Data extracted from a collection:
........
(** Going to sleep and leaving the wheel early ([SchedInsertSleepQueue], then [SchedRemoveSleepQueue])
    gives back the wheel: every other task sleeps in the slot it slept in, the task sleeps no more,
    and marks and minima are consistent throughout. *)
Theorem SchedInsertSleepQueue_remove s t x :
  wheel_inv s → cur_ok s → tasks s !! t = Some x → t_state x = TASK_STATE_BLOCKED → t_sleep_slot x = -1 →
  lin (l_timeout s) t = None → 0 ≤ t_wake_deadline x < 2 ^ 64 →
  wp (SchedInsertSleepQueue t) (λ _ s1, wheel_inv s1 ∧ linked (l_timeout s1) t = true ∧
    wp (SchedRemoveSleepQueue t) (λ _ s2, wheel_inv s2 ∧ tasks s2 = tasks s ∧
      ∀ u, lin (l_timeout s2) u = lin (l_timeout s) u) s1) s.
Proof.
  intros Hw Hc Hx Hst Hsl Hl Hd. eapply wp_SchedInsertSleepQueue; [done..|]. intros s1 Hs1.
  pose proof (wheel_inserted None _ s t x Hw Hx Hl Hst Hd ltac:(done)) as Hwi.
  assert (Hw1 : wheel_inv s1).
  { pose proof (wheel_calm _ _ _ _ (calm_timer _ _ Hs1) Hwi) as Hw1. by destruct Hs1 as (b & d & n & ->). }
  destruct Hs1 as (b & d & n & ->). split; [done|]. split; [unfold linked; simpl; by rewrite fset_eq|].
  eapply wp_mono; [eapply wp_SchedRemoveSleepQueue; [done|simpl; by rewrite lookup_insert_eq|apply slot_range]|].
  intros [] s2 (Hw2 & o & m & ->). split_and!; [done| |].
  - simpl. rewrite insert_insert_eq. apply insert_id. rewrite Hx, <- Hsl. by destruct x.
  - intros u. simpl. unfold fset. destruct (decide (u = t)) as [->|]; done.
Qed.
End wheel_ok.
........
* [WORK TO COMPLETE]
Retype every entry, keeping each character as it was.

* [WRITTEN ANSWER]
(** Going to sleep and leaving the wheel early ([SchedInsertSleepQueue], then [SchedRemoveSleepQueue])
    gives back the wheel: every other task sleeps in the slot it slept in, the task sleeps no more,
    and marks and minima are consistent throughout. *)
Theorem SchedInsertSleepQueue_remove s t x :
  wheel_inv s → cur_ok s → tasks s !! t = Some x → t_state x = TASK_STATE_BLOCKED → t_sleep_slot x = -1 →
  lin (l_timeout s) t = None → 0 ≤ t_wake_deadline x < 2 ^ 64 →
  wp (SchedInsertSleepQueue t) (λ _ s1, wheel_inv s1 ∧ linked (l_timeout s1) t = true ∧
    wp (SchedRemoveSleepQueue t) (λ _ s2, wheel_inv s2 ∧ tasks s2 = tasks s ∧
      ∀ u, lin (l_timeout s2) u = lin (l_timeout s) u) s1) s.
Proof.
  intros Hw Hc Hx Hst Hsl Hl Hd. eapply wp_SchedInsertSleepQueue; [done..|]. intros s1 Hs1.
  pose proof (wheel_inserted None _ s t x Hw Hx Hl Hst Hd ltac:(done)) as Hwi.
  assert (Hw1 : wheel_inv s1).
  { pose proof (wheel_calm _ _ _ _ (calm_timer _ _ Hs1) Hwi) as Hw1. by destruct Hs1 as (b & d & n & ->). }
  destruct Hs1 as (b & d & n & ->). split; [done|]. split; [unfold linked; simpl; by rewrite fset_eq|].
  eapply wp_mono; [eapply wp_SchedRemoveSleepQueue; [done|simpl; by rewrite lookup_insert_eq|apply slot_range]|].
  intros [] s2 (Hw2 & o & m & ->). split_and!; [done| |].
  - simpl. rewrite insert_insert_eq. apply insert_id. rewrite Hx, <- Hsl. by destruct x.
  - intros u. simpl. unfold fset. destruct (decide (u = t)) as [->|]; done.
Qed.
End wheel_ok.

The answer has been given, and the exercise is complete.